Scripture gives us many warnings about false voices. Not in a spooky, end‑times way, but in a very practical, human way. We are told to test the spirits, to discern and that the sheep know the Shepherd’s voice. The real one. Not the AI simulated one that is algorithmic and optimized for engagement.
The voice of Jesus is not something we manufacture. It is something we receive.
And that is the heart of the issue. AI Jesus flips the relationship. Instead of God revealing Himself, we create a version of Him that behaves the way we want.
A Jesus who always answers immediately.
A Jesus who never challenges us.
A Jesus who never surprises us.
A Jesus who conveniently agrees with our preferences, our politics, our anxieties, and our assumptions.
That is not discipleship. That is projection.
The Bible is already the place where God speaks. The Spirit is already the One who guides. The community of believers is already the place where we discern together. None of these things need a digital impersonator to make them more “accessible.”
If anything, AI Jesus risks making faith smaller.
It reduces the mystery of God to a chat window.

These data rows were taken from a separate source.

(* ===== verification/GithubSsoProofs.v ===== *)
(** * What the SSO source serves

    Under every interleaving of reads, fresh reads and refreshes. *)

From S2P Require Import Prelude JsBase JsRegex JsText JsJson JsLib SsoSchema SsoEdit Effects Threads SsoPorts GithubApp GithubSso.
From Stdlib Require Import Ascii.
From Stdlib Require String.
Open Scope Z_scope.

Section proofs.
Context `{JsLib} `{EditLib} (o : GithubSsoAdapterOptions).

(** ** Facts about the calls of a run *)

Section facts.
Context (F : call SAns -> Prop).

(** GitHub answered with this file at this commit. *)
Definition file_at (path commitSha blobSha text : string) : Prop :=
  exists res body,
    F (Did (SFetch (file_url o path commitSha) json_accept None) (NetReply res)) /\
    q_status res = 200 /\ ok_text res = inr body /\ contents_in path body = inr (blobSha, text).

(** GitHub answered that the head of the branch is this commit, with this etag. *)
Definition head_answer (commitSha : string) (etag : option string) : Prop :=
  exists sent res text,
    F (Did (SFetch (head_url o) sha_accept sent) (NetReply res)) /\
    q_status res = 200 /\ ok_text res = inr text /\ trim text = commitSha /\ q_etag res = etag.

Definition etag_of (commitSha : string) (etag : option string) : Prop :=
  match etag with Some t => head_answer commitSha (Some t) | None => True end.

(** An answer that says so, or that the etag given with this commit still holds. *)
Definition head_call (commitSha : string) (c : call SAns) : Prop :=
  F c /\ exists sent res, c = Did (SFetch (head_url o) sha_accept sent) (NetReply res) /\
    ((q_status res = 200 /\ exists text, ok_text res = inr text /\ trim text = commitSha) \/
     (q_status res = 304 /\ etag_of commitSha sent)).

Definition is_head (commitSha : string) : Prop := exists c, head_call commitSha c.
(** Once drained, the timer starts nothing: without another [start()] or [tick()], the
    ticks are those that had started, and unless the limit cut it none is in flight. *)
Lemma drain_is_final t events :
  (forall e, e ∈ events -> e = TFire \/ e = TSettle \/ e = TLimit \/ e = TStop) ->
  let t' := foldl timer_step (timer_step t TDrain) events in
  tm_started t' = tm_started t /\ tm_armed t' = false /\ (tm_drain t' = Drained false -> tm_running t' = false).
Proof.
  intros He t'. unfold t'. clear t'.
  enough (forall u, tm_armed u = false -> (tm_drain u = Drained false -> tm_running u = false) ->
    let u' := foldl timer_step u events in
    tm_started u' = tm_started u /\ tm_armed u' = false /\ (tm_drain u' = Drained false -> tm_running u' = false)) as Hall.
  { apply (Hall (timer_step t TDrain)); [done|]. cbn. by destruct (tm_running t). }
  revert He. induction events as [|e events IH]; intros He u Ha Hd; [done|]. cbn [foldl].
  assert (tm_armed (timer_step u e) = false /\ tm_started (timer_step u e) = tm_started u /\
    (tm_drain (timer_step u e) = Drained false -> tm_running (timer_step u e) = false)) as (A & <- & D).
  { destruct (He e ltac:(left)) as [-> |[-> |[-> | ->]]]; cbn; rewrite ?Ha; split_and!; try done; by destruct (tm_drain u). }
  apply IH; [|done|done]. intros e' H'. apply He. by right.
Qed.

It replaces the slow, relational work of prayer with instant responses. It turns the living Word into a customizable character.
And it trains us to expect God to sound like whatever we want Him to sound like.
I am not anti‑technology or anti‑AI. I am wary of anything that encourages us to outsource our spiritual formation to a machine. Faith is not efficient, automated, or a shortcut.
Faith is a relationship with a real God who speaks in ways no algorithm can imitate.
So if you want to use AI to help you study Scripture, go ahead. Use it to understand context and explore themes. Use it to ask questions you’re too embarrassed to ask out loud. But when it comes to hearing the voice of Jesus, close the app. Open the Bible. Sit in the quiet. Let the Spirit do what only the Spirit can do.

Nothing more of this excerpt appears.